Research Study 1

Fig. 1.  Madreporite of an ochre star Pisaster ochraceus, nestled amongst the spines on the aboral surface 

Studies on madreporite function in the ochre star Pisaster ochraceus  (Fig. 1) show that individuals with cement-obstructed madreporites do not maintain body volumes as well as normal animals. The author notes that the osmotic concentration of the water-vascular fluid in asteroids is higher than that of the pervisceral coelomic fluid and surrounding seawater.  Since water would move into the system osmotically from both sources, the question arises as to why there would be need for an auxiliary source of fluid via the madreporite? The author suggests that while the madreporite is involved with maintenance of general body volume, it is not involved significantly with inflation of the tube feet, where osmotic factors appear to dominate.  In this regard, it is known that the tube feet of a sea star can remain active for days after being isolated from the madreporite system. 

NOTE this is one way to do the experiment, but one wonders about other possibly deleterious effects of the treatment

NOTE good data for Pisaster ochraceus, Pycnopodia helianthoides, Luidia foliata, and Pteraster tesselatus (and less good for 10 other asteroid species) show slightly elevated, but significant, levels of osmotic concentration in the perivisceral coelomic fluid (1.5 mosmol per kg greater than seawater, which in the area of study is 880 mosmol per kg).  Values for the 14 species average 6.1 mosmol per kg higher in the water-vascular system than in seawater, also a biologically significant elevation.  In both instances water would move inwards

Research Study 2

Fig. 1.  Location of madreporite on Leptasterias hexactis

Courtesy Dave Cowles, Walla Walla University, Washington

Fig. 2.  Details of aboral skin features of Leptasterias hexactis

Courtesy Dave Cowles, Walla Walla University, Washington

After bathing Leptasterias hexactis in seawater containing fluorescent microbeads (0.2µm dia) for 48h, high concentrations of beads are found in the lumen and lining of the tube feet, the ampullae, and within the Tiedemann’s bodies.
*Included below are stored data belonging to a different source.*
(* ===== verification/EcsTree.v ===== *)
(** * hECS: the object tree's theorems

    Over the definitions of EcsObject.v: the operations keep the objects a forest
    and never wait for ever, [AddObject], [Destroy] and [RemoveObject] do what
    they say on every branch, walking up and enumerating down are complete, and
    how far the uniqueness of components goes. *)
From S2P Require Import Prelude GoList Iter EcsSystems EcsObject.

(** ** The shape of the store

    What the tree's operations look at: parent, children and mutex of each object. *)
Record node := mkNode {
  n_parent : option oid;
  n_children : list oid;
  n_locker : rwmutex }.

Definition node_of (x : Object) : node := mkNode (obj_parent x) (obj_children x) (obj_locker x).
Definition view (w : World) : gmap oid node := node_of <$> w_objs w.

Lemma view_lookup w o n :
  view w !! o = Some n ↔ ∃ x, w_objs w !! o = Some x ∧ node_of x = n.
Proof. unfold view. rewrite lookup_fmap, fmap_Some. naive_solver. Qed.

Lemma view_obj w o x : w_objs w !! o = Some x → view w !! o = Some (node_of x).
Proof. intros. apply view_lookup. eauto. Qed.

Lemma view_set_obj w o x : view (set_obj o x w) = <[o:=node_of x]> (view w).
Proof. apply fmap_insert. Qed.

Lemma set_obj_Some w o x p z :
  w_objs (set_obj o x w) !! p = Some z → (o = p ∧ x = z) ∨ (o ≠ p ∧ w_objs w !! p = Some z).
Proof. apply lookup_insert_Some. Qed.

Lemma view_size w : size (view w) = size (w_objs w).
Proof. apply map_size_fmap. Qed.
Definition Clients_of (this : NodeIDGroup) : result string (list client) :=
  match omap (λ r, match get_client (ir_Node r) with Ok c => Some c | Err _ => None end) this with
  | [] => Err "this node id group is empty"
  | cs => Ok cs
  end.

(** One turn of the loop in the location getter: [None] is another turn after a
    second, [Some] ends it. *)
Definition getter_turn : N (option (list client)) :=
  n ← get_state;
  if negb (nc_isOnline n) then mret None else
  g ← GetNodeGroupFromMaster "location";
  match g with
  | Err _ => mret None
  | Ok g =>
      if decide (length (Nodes g) = 0) then mret None else
      match Clients_of g with
      | Err _ => mret None
      | Ok cs => _ ← modify (with_locations (Some cs)); mret (Some cs)
      end
  end.
End lookups.

(** ** A lookup against the master *)
Section against_master.
Context `{BalancerLaws B}.
Abbreviation Mst := (MasterComponent B).
Context (AppName MasterAddress : string).
Context (get_client : string → result string client).
Context (call : client → string → list string → result string (list InquiryReply)).
Context (Intn : Z → Z).

(** What a call answers: the handler's reply, or its error, or a broken connection
    when the handler brings the process down. *)
Definition service_answer (r : outcome (SourceGroup * option string)) : result string (list InquiryReply) :=
  match r with
  | Ret (reply, None) => Ok reply
  | Ret (_, Some e) => Err e
  | _ => Err "connection is shut down"
  end.
(** What the master's node answers to [MasterService.NodeInquiry]. *)
Definition master_answer (draw : nat → Z) (fuel : nat) (nodes : list (string * NodeInfo))
    (m : Mst) (args : list string) : result string (list InquiryReply) :=
  service_answer (Master_NodeInquiry draw fuel nodes args false m).2.

(** Whether the location servers leave the question to the master, and what the node
    is then: one that answers an error is forgotten, and looked for again. *)
Definition location_unavailable (role : string) (n n' : NodeComponent) : Prop :=
  (nc_islocationMode n = false ∨ nc_locationClients n = None) ∧ n' = n ∨
  ∃ cs c e, nc_islocationMode n = true ∧ nc_locationClients n = Some cs ∧
    nc_locationGetter n = true ∧
    cs !! Z.to_nat (Intn (Z.of_nat (length cs))) = Some c ∧
    call c "LocationService.NodeInquiry" [AppName; role; SELECTOR_TYPE_GROUP] = Err e ∧
    n' = mkNode (nc_AppName n) (nc_isOnline n) (nc_islocationMode n) None true (S (nc_getters n)).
The route taken is from madreporite (Figs. 1 - 2) to stone canal, then radially outwards to ampullae and tube feet. The flow rate is small (2 - 3 µl per g animal per h) but, as noted in Research Study 1 above, is considered by the authors necessary for sustaining the volume of the perivisceral coelomic fluid.  Detailed studies on the fine structure of madreporites and stone canals in sea stars suggest that the madreporite is not just a simple sieve-like entrance to the water-vascular system; rather, it has abundant secretory cells, phagocytic coelomocytes, and an extensive complex of nerves. The authors conjecture that the madreporite may utilise the strong ciliary pumping of the stone canal to cleanse coelomic fluids drawn in from the axial sinus, as well as seawater from outside, and could possibly be a route for pheromone-like substances to reach internal parts and trigger reproductive activities or other functions. The exact way that this might work is not known, and these ideas are highly conjectural, but nonetheless provocative.
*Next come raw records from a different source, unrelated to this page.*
Lemma attach_components o cs : ∀ w y,
  wf w → typed_w w → requirements_exist w cs → w_objs w !! o = Some y →
  ∃ w' y' added,
    for_each cs (λ c, _ ← add o c; log_attached o c) w = (w', Ret tt) ∧ wf w' ∧ typed_w w' ∧
    w_objs w' = <[o := y']> (w_objs w) ∧ filled y y' added ∧ added `sublist_of` cs ∧
    (added = cs ∧ w_log w' = w_log w ∨ refused_one (w_objs w) o y cs) ∧
    (∀ q, obj_runtime y = Some q → w_rts w' = shown implements (Some q) added (w_rts w)).
Proof.
  induction cs as [|c cs IH]; intros w y Hw Ht Hex Hy.
  - exists w, y, []. unfold filled. rewrite app_nil_r. rewrite insert_id by done.
    split_and!; try done; [by left|]. intros q _. by rewrite shown_nil.
  - apply Forall_cons in Hex as [Hc Hex].
    destruct (AddComponent_store implements type_implements type_of IsUnique GetRequire concrete w o y c Hw Ht Hc Hy)
      as (w1 & l & a1 & E1 & Hl & Ho1 & Hc1 & Ha1 & Hb1 & Hlog & Hrts).
    pose proof (typed_AddComponent implements type_implements type_of IsUnique GetRequire concrete w o y c w1
      Hw Ht Hc Hy E1) as Ht1.
    pose proof (ends_AddComponent implements type_implements type_of IsUnique GetRequire o c w Hw) as Hw1.
    unfold ends_wf, wp in Hw1. rewrite E1 in Hw1.
    set (y1 := with_components _ _) in Ho1.
    assert (w_objs w1 !! o = Some y1) as Hy1 by (by rewrite Ho1, lookup_insert_eq).
    assert (∀ r, obj_runtime y = Some r → obj_runtime y1 = Some r) as Hrt
      by (intros r Hr; simpl; by rewrite (first_runtime_cons _ _ _ _ Hy), Hr).
    assert (log_attached o c w1 = (w1, Ret tt)) as El.
    { unfold log_attached.
      assert (∀ b, w_comps w1 !! c = Some b → comp c w1 = (w1, Ret b)) as Hcomp by (intros b Hb; unfold comp; by rewrite Hb).
      rewrite Hc1 in Hcomp. specialize (Hcomp _ (lookup_insert_eq _ _ _)). rewrite (bind_Ret _ _ _ _ _ Hcomp). simpl.
      by rewrite (bind_Ret _ _ _ _ _ (Name_run w1 o y1 Hy1 (wf_free _ _ _ Hw1 Hy1))). }
    assert (requirements_exist w1 cs) as Hex1.
    { eapply requirements_exist_grow; [|exact Hex]. rewrite Ho1, dom_insert_L. set_solver. }
    destruct (IH w1 y1 Hw1 Ht1 Hex1 Hy1) as (w' & y' & added & E & Hw' & Ht' & Ho' & (F1 & F2 & F3 & F4 & F5) & Hsub & Hall & Hshown).
    exists w', y', (a1 ++ added). split_and!; [|done|done|by rewrite Ho', Ho1, insert_insert_eq| | | |].
    + simpl. rewrite bind_assoc. rewrite (bind_Ret _ _ _ _ _ E1). by rewrite (bind_Ret _ _ _ _ _ El).
    + unfold filled. rewrite F1, F2, F3, F4. simpl. rewrite <- app_assoc. split_and!; try done. auto.
    + destruct Ha1 as [->| ->]; [by apply sublist_cons|by apply sublist_skip].
    + destruct Ha1 as [->|Ea1].
      * right. exists [], c, cs, w, y. split_and!; [done|by rewrite insert_id|by unfold filled; rewrite app_nil_r|].
        exists l. split; [done|]. intros Hn. discriminate (proj2 Hb1 Hn).
      * destruct Hall as [[-> Hlog']|(pre & d & post & w2 & y2 & -> & Hw2 & (G1 & G2 & G3 & G4 & G5) & Hd)].
        -- left. by rewrite Ea1, Hlog', (Hlog Ea1).
        -- right. exists (c :: pre), d, post, w2, y2. split_and!; [done| | |done].
           ++ by rewrite Hw2, Ho1, insert_insert_eq.
           ++ split_and!; [by rewrite G1; unfold y1; simpl; rewrite Ea1, <- app_assoc|done..|auto].
    + intros q Hq. rewrite (Hshown q (Hrt q Hq)), Hrts, shown_app. by rewrite (first_runtime_cons _ _ _ _ Hy), Hq.
Qed.

(** A new object that stands for a group; it has all of the group's components, or one of
    them was refused. *)
Definition stands_for (w : World) (target : oid) (o : oid) (g : ComponentGroup) : Prop :=
  ∃ y, w_objs w !! o = Some y ∧ obj_name y = cg_Name g ∧ obj_parent y = Some target ∧ obj_children y = [] ∧
    obj_components y `sublist_of` cg_content g ∧
    (Forall undemanding (cg_content g) → obj_components y = cg_content g).

Lemma chain_fresh w o y z l :
  w_objs w !! o = None → chain (view w) z l → chain (view (set_obj o y w)) z l ∧ o ∉ l.
Proof.
  intros Ho Hl. assert (view w !! o = None) as Hv by (unfold view; by rewrite lookup_fmap, Ho). split.
  - revert Hl. apply chain_parents. intros p m Hp. rewrite view_set_obj, lookup_insert_ne by congruence. eauto.
  - intros Hin. assert (is_Some (view w !! o)) as [? ?]; [|congruence].
    eapply chain_elem_lookup; [exact Hl|]. by right.
Qed.

(** [NewObject] and [AddObject] together. *)
Lemma attach_new u name target w x :
  wf w → typed_w w → w_objs w !! target = Some x →
  ∃ w1 w2 o y, NewObject u name w = (w1, Ret o) ∧ AddObject target o w1 = (w2, Ret None) ∧ wf w2 ∧ typed_w w2 ∧
    w_objs w !! o = None ∧ w_objs w2 = <[o := y]> (<[target := with_children (obj_children x ++ [o]) x]> (w_objs w)) ∧
    w_log w2 = w_log w ∧ obj_name y = name ∧ obj_parent y = Some target ∧ obj_children y = [] ∧ obj_components y = [] ∧
    obj_runtime y = obj_runtime x ∧ w_rts w2 = w_rts w.
Proof.
  intros Hw Ht Hx. set (o := fresh (dom (w_objs w))). set (y0 := mkObject u name None [] [] None Free).
  assert (w_objs w !! o = None) as Ho by (apply not_elem_of_dom, is_fresh).
  assert (target ≠ o) as Hne by congruence.
  set (w1 := set_obj o y0 w). assert (wf w1) as Hw1 by by apply wf_fresh.
  assert (w_objs w1 !! o = Some y0) as Hy by apply set_obj_lookup.
  assert (w_objs w1 !! target = Some x) as Hx1 by (unfold w1; by rewrite set_obj_lookup_ne).
  pose proof Hw as [[Hs _] _]. destruct (sh_chain _ Hs target _ (view_obj _ _ _ Hx)) as [lt Hlt0].
  destruct (chain_fresh w o y0 target lt Ho Hlt0) as [Hlt Hnin].
  set (y := with_runtime (obj_runtime x) (with_parent (Some target) y0)).
  exists w1, (attached target o x y0 w1), o, y. split_and!; [done| | | |done| |done..].
  - unfold AddObject. rewrite (bind_Ret _ _ _ _ _ (Parent_eq _ _ _ Hy)). rewrite decide_False by by intros [].
    by apply (AddObject_attach w1 target o x y0 lt Hx1 (wf_free _ _ _ Hw1 Hx1) Hy Hlt).
  - by apply (wf_attached type_implements type_of IsUnique GetRequire w1 target o x y0 lt).
  - unfold attached. apply (typed_set_obj _ _ target x); [|by rewrite set_obj_lookup_ne|done].
    apply (typed_set_obj _ _ o y0); [|done..].
    intros p z d Hz Hd. apply set_obj_Some in Hz as [[<- <-]|[_ Hz]]; [by apply elem_of_nil in Hd|by apply (Ht p z)].
  - unfold attached, w1. simpl. rewrite insert_insert_eq. by rewrite insert_insert_ne.
Qed.

Lemma attach_group g target w x :
  wf w → typed_w w → requirements_exist w (cg_content g) → w_objs w !! target = Some x →
  ∃ w' o y, attachGroupTo implements type_implements type_of IsUnique GetRequire uuid g target w = (w', Ret tt) ∧
    wf w' ∧ typed_w w' ∧ w_objs w !! o = None ∧
    let objs := <[target := with_children (obj_children x ++ [o]) x]> (w_objs w) in
    w_objs w' = <[o := y]> objs ∧
    obj_name y = cg_Name g ∧ obj_parent y = Some target ∧ obj_children y = [] ∧
    obj_components y `sublist_of` cg_content g ∧ (∀ r, obj_runtime x = Some r → obj_runtime y = Some r) ∧
    (obj_components y = cg_content g ∧ w_log w' = w_log w ∨
     ∃ y0, obj_components y0 = [] ∧ obj_parent y0 = Some target ∧ refused_one (<[o := y0]> objs) o y0 (cg_content g)) ∧
    (∀ q, obj_runtime x = Some q → w_rts w' = shown implements (Some q) (obj_components y) (w_rts w)).
Proof.
  intros Hw Ht Hex Hx.
  destruct (attach_new (uuid (cg_Name g)) (cg_Name g) target w x Hw Ht Hx)
    as (w1 & w2 & o & y & E1 & E2 & Hw2 & Ht2 & Ho & Ew2 & El2 & G1 & G2 & G3 & G4 & G6 & G7).
  assert (w_objs w2 !! o = Some y) as Hy2 by (by rewrite Ew2, lookup_insert_eq).
  assert (requirements_exist w2 (cg_content g)) as Hex2.
  { eapply requirements_exist_grow; [|exact Hex]. rewrite Ew2, !dom_insert_L. set_solver. }
  destruct (attach_components o (cg_content g) w2 y Hw2 Ht2 Hex2 Hy2)
    as (w' & y' & added & E & Hw' & Ht' & Ho' & (F1 & F2 & F3 & F4 & F5) & Hsub & Hall & Hshown).
  exists w', o, y'. rewrite F1, F2, F3, F4, G4. simpl.
  split_and!; [|done|done|done|by rewrite Ho', Ew2, insert_insert_eq|done..|by rewrite <- G6| |].
  - unfold attachGroupTo. rewrite (bind_Ret _ _ _ _ _ E1), (bind_Ret _ _ _ _ _ E2).
    by rewrite (bind_Ret _ _ w2 w2 tt).
  - destruct Hall as [[-> Hlog]|Href]; [left; by rewrite Hlog, El2|right].
    exists y. split; [done|]. split; [done|]. by rewrite <- Ew2.
  - intros q Hq. rewrite <- G7. apply Hshown. by rewrite G6.
Qed.

Lemma refused_demanding objs o y cs : Forall undemanding cs → ¬ refused_one objs o y cs.
Proof.
  intros Hund (pre & c & post & w1 & y1 & -> & _ & _ & Href).
  apply Forall_app in Hund as [_ [Hc _]%Forall_cons]. by eapply undemanding_accepted.
Qed.

(** The objects of the groups that exist, in the order of the roles. *)
Lemma attach_each (groups : ComponentGroups) target names : ∀ w x,
  wf w → typed_w w → (∀ n g, groups !! n = Some g → requirements_exist w (cg_content g)) →
  w_objs w !! target = Some x →
  ∃ w' os,
    for_each names (λ name, match groups !! name with
      | Some g => attachGroupTo implements type_implements type_of IsUnique GetRequire uuid g target
      | None => hLog_Error (Some (the_group_is_not_exist name)) end) w = (w', Ret tt) ∧ wf w' ∧
    w_objs w' !! target = Some (with_children (obj_children x ++ os) x) ∧
    (∀ p, p ≠ target → p ∉ os → w_objs w' !! p = w_objs w !! p) ∧
    Forall (λ o, w_objs w !! o = None) os ∧ Forall2 (stands_for w' target) os (omap (groups !!.) names).
Proof.
  induction names as [|n names IH]; intros w x Hw Ht Hex Hx.
  - exists w, []. rewrite app_nil_r. split_and!; [done|done| |done|done|constructor]. rewrite Hx. by destruct x.
  - cbn [for_each omap list_omap]. destruct (groups !! n) as [g|] eqn:Eg.
    + destruct (attach_group g target w x Hw Ht (Hex n g Eg) Hx) as (w1 & o & y & E1 & Hw1 & Ht1 & Ho & Ew1 & G1 & G2 & G3 & G4 & _ & G5 & _).
      assert (target ≠ o) as Hne by congruence.
      assert (w_objs w1 !! target = Some (with_children (obj_children x ++ [o]) x)) as Hx1
        by (by rewrite Ew1, lookup_insert_ne, lookup_insert_eq).
      assert (dom (w_objs w) ⊆ dom (w_objs w1)) as Hd by (rewrite Ew1, !dom_insert_L; set_solver).
      destruct (IH w1 _ Hw1 Ht1 (λ n g Hn, requirements_exist_grow _ _ _ Hd (Hex n g Hn)) Hx1)
        as (w' & os & E & Hw' & Hx' & Hold & Hnew & Hall).
      assert (o ∉ os) as Hnin.
      { intros Hin. rewrite Forall_forall in Hnew. specialize (Hnew o Hin). by rewrite Ew1, lookup_insert_eq in Hnew. }
      exists w', (o :: os). split_and!; [by rewrite (bind_Ret _ _ _ _ _ E1)|done| | | |].
      * rewrite Hx'. simpl. by rewrite <- app_assoc.
      * intros p Hp Hpo. rewrite Hold by set_solver. rewrite Ew1, !lookup_insert_ne by set_solver. done.
      * constructor; [done|]. eapply Forall_impl; [exact Hnew|]. intros p Hp. apply not_elem_of_dom.
        intros Hin%Hd%elem_of_dom. rewrite Hp in Hin. by destruct Hin.
      * constructor; [|done]. exists y. rewrite (Hold o (not_eq_sym Hne) Hnin), Ew1, lookup_insert_eq.
        split_and!; try done. intros Hund. destruct G5 as [[? _]|(y0 & _ & _ & Href)]; [done|].
        by destruct (refused_demanding _ _ _ _ Hund Href).
    + rewrite (bind_Ret _ _ w (logged (the_group_is_not_exist n) w) tt) by done.
      apply (IH (logged (the_group_is_not_exist n) w) x); try done.
Qed.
NOTE  this is part of the so-called hemal system, lying alongside the stone canal and joining the aboral hemal ring to the oral hemal ring.  All parts of the hemal system are coelomic 

Research Study 3

Fig. 1.  Test of green urchin Strongylocentrotus droebachiensis showing location of madreporite.  Note that the madreporite is perforated by the duct from one set of gonads and bears the corresponding gonopore. The other four gonopores are visible. The large opening in a living animal is covered by the fleshy periproct with the anus in its centre, not visible in this cleaned specimen

Fig. 2.  Madreporite and associated structures in Strongylocentrotus droebachiensis

Just for comparison, the madreporite of sea urchins Strongylocentrotus droebachiensis consists of 300 - 400 pore canals lined with cilia (Fig. 1).  However, the pores are so small that, in total, they represent only about 0.1mm².  Studies at Friday Harbor Laboratories, Washington using fluorescent microbeads (0.2µm dia) placed for 5d around these openings show inward movement of fluid at an estimated rate of 0.1ml per day for a 200g animal.  Most of the beads are caught up within the stone canal (Fig. 2), but a few make it as far as the tube feet. Is this enough of a flow rate to be functionally significant?  By blocking the madreporite with cement, the author is able to show a significant decrease in mass over 27d and credits this to less food being present in the gut. While diminished feeding could result from gradual loss of tube-feet activity through decrease in volume of the water-vascular system, as suggested by the author, could it also possibly be an effect of scraping and plugging treatment itself, especially if the madreporite functions in ways other than water-volume regulation.